● SUPPLIED DATA:
(* ===== verification/TestSuite.v ===== *)
(** The test suite's helpers (test-suite/js-test-app/src/test-utils.js) and its
    router (test-suite/js-test-app/src/main.js): the assertions, the streams
    made from and read into arrays, the test object of [async_test] and the
    dispatch of a request on its path.

    Promises are met through what a test does to its own one; [setTimeout] hands
    the functions to a list from which any may be run at any later time. *)

From Stdlib Require Import String.
From stdpp Require Import base numbers list.
From S2P Require Import Prelude JsNumber JsValue Streams.

Local Open Scope Z_scope.
Local Open Scope js_scope.

(** ** What the helpers throw *)

(** A value a test throws itself, [new Error(...)] with its message, an error the
    language throws (its name and text), or one of the library. *)
#[warnings="-register-all"]
Inductive thrown : Type :=
| Value (v : val)
| NewError (message : list piece)
| LangError (name text : string)
| Library (e : exn)
with piece : Type :=
| Text (s : string)
| PVal (v : val)
| PThrown (e : thrown).

(** A function that takes no argument and may throw. *)
Abbreviation result := (outcome thrown unit).

(** [a == b] on primitive values; an object is only equal to itself. *)
Definition primitive (v : val) : bool :=
  match v with VView _ | VArrayBuffer _ | VTyped _ _ | VArray _ | VObj _ _ _ => false | _ => true end.

Definition nullish (v : val) : bool := match v with Undefined | Null => true | _ => false end.

Definition loose_eq (a b : val) : bool :=
  if nullish a || nullish b then nullish a && nullish b
  else match a, b with
       | Str s, Str t => str_eqb s t
       | BigInt x, _ => match big_compare x b with Some Eq => true | _ => false end
       | _, BigInt y => match big_compare y a with Some Eq => true | _ => false end
       | _, _ => if primitive a && primitive b then feq (num_of a) (num_of b) else strict_eq a b
       end.

(** ** Assertions *)

(** A message argument: a value, a template (which is never the empty string) or
    a function that makes the text. *)
Inductive message := MVal (v : val) | MTemplate (t : list piece) | MFn (t : list piece).

(** [message || "..."], and the call of a function. *)
Definition or_text (m : message) (t : string) : list piece :=
  match m with
  | MVal v => if truthy v then [PVal v] else [Text t]
  | MTemplate t | MFn t => t
  end.

Definition assert (condition : bool) (m : message) : result :=
  if negb condition then Throw (NewError (or_text m "Assertion failed")) else Ok tt.

Definition assert_true (condition m : val) : result :=
  if negb (strict_eq condition (Bool true)) then Throw (NewError (or_text (MVal m) "Assertion failed")) else Ok tt.

Definition assert_false (condition m : val) : result :=
  if negb (strict_eq condition (Bool false)) then Throw (NewError (or_text (MVal m) "Assertion failed")) else Ok tt.

(** [constructorName] is the read of [obj.constructor.name]. *)
Definition assert_class_string (constructorName : val -> outcome thrown jsstr) (obj : val) (clsName : jsstr) (m : val) : result :=
  if negb (str_eqb (typeof obj) (js "object")) then
    Throw (NewError [Text "Expected "; PVal obj; Text " to an object: "; PVal m])
  else match constructorName obj with
       | Throw e => Throw e
       | Ok n => if negb (str_eqb n clsName) then
                   Throw (NewError [Text "Expected "; PVal obj; Text " to be of type "; PVal (Str clsName); Text ": "; PVal m])
                 else Ok tt
       end.

(** One of the two loops: [array1[i] != array2[i]] at every index of a list, a
    missing element reading as [undefined]. *)
Definition at_index (l : list val) (i : nat) : val := default Undefined (l !! i).

Definition all_equal (array1 array2 : list val) (n : nat) : bool :=
  forallb (fun i => loose_eq (at_index array1 i) (at_index array2 i)) (seq 0 n).

Definition assert_array_equals (array1 array2 : list val) (m : val) : result :=
  let differ : result := Throw (NewError [Text "Expected "; PVal (VArray array1); Text " to be equal to ";
                                 PVal (VArray array2); Text ": "; PVal m]) in
  if negb (Nat.eqb (length array1) (length array2)) then differ
  else if negb (all_equal array1 array2 (length array1)) then differ
  else if negb (all_equal array1 array2 (length array2)) then differ
  else Ok tt.

Definition assert_unreached (m : message) : result :=
  Throw (NewError (or_text m "Assertion failed: should not be reached")).

(** The [throw undefined] after the call is caught with what the call throws. *)
Definition assert_throws_js (f : result) (m : val) : result :=
  let caught := match f with Ok _ => Value Undefined | Throw e => e end in
  match caught with
  | Value Undefined => Throw (NewError [Text "Should have thrown error: "; PVal m])
  | _ => Ok tt
  end.

Definition assert_equals (actual expected m : val) : result :=
  assert (strict_eq actual expected)
    (MFn [Text "Expected "; PVal expected; Text " but got "; PVal actual; Text ": "; PVal m]).

Definition assert_not_equals (actual expected m : val) : result :=
  assert (negb (strict_eq actual expected))
    (MFn [Text "Expected "; PVal expected; Text " to be unequal to "; PVal actual; Text ": "; PVal m]).

(** [message || `...`] in the four comparisons, which all share one text. *)
Definition order_text (v1 m : val) : message :=
  if truthy m then MVal m
  else MTemplate [Text "Expected "; PVal v1; Text " to be greater than or equal to "; PVal v1].

Definition assert_less_than (v1 v2 m : val) : result := assert (js_lt v1 v2) (order_text v1 m).
Definition assert_less_than_equal (v1 v2 m : val) : result := assert (js_le v1 v2) (order_text v1 m).
Definition assert_greater_than (v1 v2 m : val) : result := assert (js_lt v2 v1) (order_text v1 m).
Definition assert_greater_than_equal (v1 v2 m : val) : result := assert (js_le v2 v1) (order_text v1 m).

(** ** Tests *)

Definition failed (desc : val) (e : thrown) : thrown := NewError [Text "Test "; PVal desc; Text " failed with "; PThrown e].

(** [t.unreached_func(msg)]. *)
Definition unreached_func (msg : val) : unit -> result := fun _ => assert_unreached (MVal msg).

(** The argument of [f] is the [unreached_func] of the test object. *)
Definition test {S} (f : (val -> unit -> result) -> comp S thrown unit) (desc : val) : comp S thrown unit :=
  fun s => match f unreached_func s with
           | (s', Throw e) => (s', Throw (failed desc e))
           | r => r
           end.

(** The awaited call: the promise [promise_test] answers settles as this does. *)
Definition promise_test {S} (f : (val -> unit -> result) -> comp S thrown unit) (desc : val) : comp S thrown unit :=
  test f desc.

(** [promise_rejects_js(p, message)] and [promise_rejects_exactly(error, p,
    message)], once [p] has settled. *)
Definition unexpected_success (v m : val) : message :=
  MTemplate [Text "Promise should throw but succeeded with "; PVal v; Text ": "; PVal m].

Definition promise_rejects_js (p : outcome val val) (m : val) : result :=
  match p with
  | Ok v => assert_unreached (unexpected_success v m)
  | Throw _ => Ok tt
  end.

Definition promise_rejects_exactly (error : val) (p : outcome val val) (m : val) : result :=
  match p with
  | Ok v => assert_unreached (unexpected_success v m)
  | Throw e => assert_equals e error m
  end.

(** ** Streams *)

(** The loop over a reader: its chunks until it answers [done]; the fuel bounds
    the number of reads. *)
Fixpoint read_all {S A} (reader_read : comp S fault iter_result) (push : A -> val -> A) (fuel : nat) (acc : A) : comp S fault A :=
  match fuel with
  | O => ret acc
  | Datatypes.S fuel =>
      let! chunk := reader_read in
      if done chunk then ret acc else read_all reader_read push fuel (push acc (rvalue chunk))
  end.

Definition readableStreamToArray {S} (reader_read : comp S fault iter_result) (fuel : nat) : comp S fault (list val) :=
  read_all reader_read (fun result v => result ++ [v]) fuel [].

(** The reader is that of the stream decoded to text; [toString] of a chunk. *)
Definition readStream {S} (decoded_read : comp S fault iter_result) (chunk_text : val -> jsstr) (fuel : nat) : comp S fault jsstr :=
  read_all decoded_read (fun result v => result ++ chunk_text v) fuel [].

(** The [start] of the stream's source. *)
Fixpoint enqueue_all {I} (arr : list val) : comp (@source_state I) fault unit :=
  match arr with
  | [] => ret tt
  | a :: arr => do! enqueue a in enqueue_all arr
  end.

Definition readableStreamFromArray {I} (arr : list val) : comp (@source_state I) fault unit :=
  do! enqueue_all arr in close.

(** ** [async_test] *)

(** The promise [async_test] answers. *)
Inductive settlement (E : Type) : Type := Pending | Fulfilled | Rejected (e : E).
Arguments Pending {E}.
Arguments Fulfilled {E}.
Arguments Rejected {E} e.

Section AsyncTest.
(** What a test throws, its functions, and the rest of the program's state. *)
Context {E F W : Type}.

Record test_state : Type := TestState {
  finished : bool;
  promise : settlement E;
  timers : list (F * val);
  world : W }.

Abbreviation T A := (comp test_state E A).

(** Calling a function of the test. *)
Variable call : F -> T unit.

(** [done = true]. *)
Definition set_done : T unit := modify (fun s => TestState true (promise s) (timers s) (world s)).

(** Calls of the promise's own [res] and [rej]: the language ignores all but the
    first of them. *)
Definition settle_native (p : settlement E) : T unit :=
  modify (fun s => TestState (finished s) (match promise s with Pending => p | q => q end) (timers s) (world s)).

Definition resolve : T unit := do! set_done in settle_native Fulfilled.
Definition reject (e : E) : T unit := do! set_done in settle_native (Rejected e).

(** [try { f() } catch (e) { reject(e) }]. *)
Definition guarded (f : F) : T unit :=
  fun s => match call f s with
           | (s', Throw e) => reject e s'
           | r => r
           end.

(** [t.step_func(f)]: the function it answers. *)
Definition step_func (f : F) : T (T unit) :=
  let! d := read finished in ret (if negb d then guarded f else ret tt).

Definition step_timeout (f : F) (t : val) : T unit :=
  let! d := read finished in
  if negb d then modify (fun s => TestState (finished s) (promise s) (timers s ++ [(f, t)]) (world s)) else ret tt.

(** [t.done()]. *)
Definition test_done : T unit :=
  let! d := read finished in if negb d then resolve else ret tt.

(** [async_test(f, n)]: the test runs against a pending promise. *)
Definition async_test (f : F) (w : W) : test_state * outcome E unit := call f (TestState false Pending [] w).

(** A timer fires. *)
Definition fire (i : nat) : T unit :=
  fun s => match timers s !! i with
           | Some (f, _) => guarded f (TestState (finished s) (promise s) (delete i (timers s)) (world s))
           | None => (s, Ok tt)
           end.

End AsyncTest.

(** ** The router *)

Inductive handler : Type :=
| handleHello
| handleBlob
| handleFile
| handleHeaders
| handleRequest
| handleResponse
| handleTextEncoder
| handleTextDecoder
| handleURL
| handleSearchParams
| handleAtobBtoA
| handleFetch
| handleFetchBody
| handleStreams
| handleTransformStream
| handleTextEncoderStream
| handleTextDecoderStream
| handlePerformance
| handleFormData
| handleTimers
| handleCrypto
| handleCryptoHmac
| handleCryptoSha
| handleCache
| handleEvent
| handleAbort.

(** A [Response] made by the router itself. *)
Record plain_response : Type := PlainResponse { body : jsstr; status : Z }.

Section Router.
Context {Req Resp : Type}.

(** [new URL(req.url).pathname], the handlers of the test files and the response
    made of a body and a status. *)
Variable pathname : Req -> jsstr.
Variable handle : handler -> Req -> Resp.
Variable new_response : plain_response -> Resp.

Definition router (req : Req) : Resp :=
  let path := pathname req in
  if startsWith (js "/1-hello") path then handle handleHello req
  else if startsWith (js "/2-blob") path then handle handleBlob req
  else if startsWith (js "/2.1-file") path then handle handleFile req
  else if startsWith (js "/3-headers") path then handle handleHeaders req
  else if startsWith (js "/4-request") path then handle handleRequest req
  else if startsWith (js "/5-response") path then handle handleResponse req
  else if startsWith (js "/6-text-encoder") path then handle handleTextEncoder req
  else if startsWith (js "/7-text-decoder") path then handle handleTextDecoder req
  else if startsWith (js "/8-url") path then handle handleURL req
  else if startsWith (js "/8.1-search-params") path then handle handleSearchParams req
  else if startsWith (js "/10-atob-btoa") path then handle handleAtobBtoA req
  else if startsWith (js "/11-fetch") path then handle handleFetch req
  else if startsWith (js "/11.1-fetch-body") path then handle handleFetchBody req
  else if startsWith (js "/12-streams") path then handle handleStreams req
  else if startsWith (js "/12.1-transform-stream") path then handle handleTransformStream req
  else if startsWith (js "/12.2-text-encoder-stream") path then handle handleTextEncoderStream req
  else if startsWith (js "/12.3-text-decoder-stream") path then handle handleTextDecoderStream req
  else if startsWith (js "/13-performance") path then handle handlePerformance req
  else if startsWith (js "/14-form-data") path then handle handleFormData req
  else if startsWith (js "/15-timers") path then handle handleTimers req
  else if startsWith (js "/16-crypto") path then handle handleCrypto req
  else if startsWith (js "/16.1-crypto-hmac") path then handle handleCryptoHmac req
  else if startsWith (js "/16.2-crypto-sha") path then handle handleCryptoSha req
  else if startsWith (js "/17-cache") path then handle handleCache req
  else if startsWith (js "/18-event") path then handle handleEvent req
  else if startsWith (js "/19-abort") path then handle handleAbort req
  else new_response (PlainResponse (js "Route Not Found - " ++ path) 404).

End Router.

● YOUR INSTRUCTIONS: Output exactly one stretch of the listing: from the line containing "BigInt x, _" through the line containing "(** A message", both end lines included.

● YOUR SOLUTION:
       | BigInt x, _ => match big_compare x b with Some Eq => true | _ => false end
       | _, BigInt y => match big_compare y a with Some Eq => true | _ => false end
       | _, _ => if primitive a && primitive b then feq (num_of a) (num_of b) else strict_eq a b
       end.

(** ** Assertions *)

(** A message argument: a value, a template (which is never the empty string) or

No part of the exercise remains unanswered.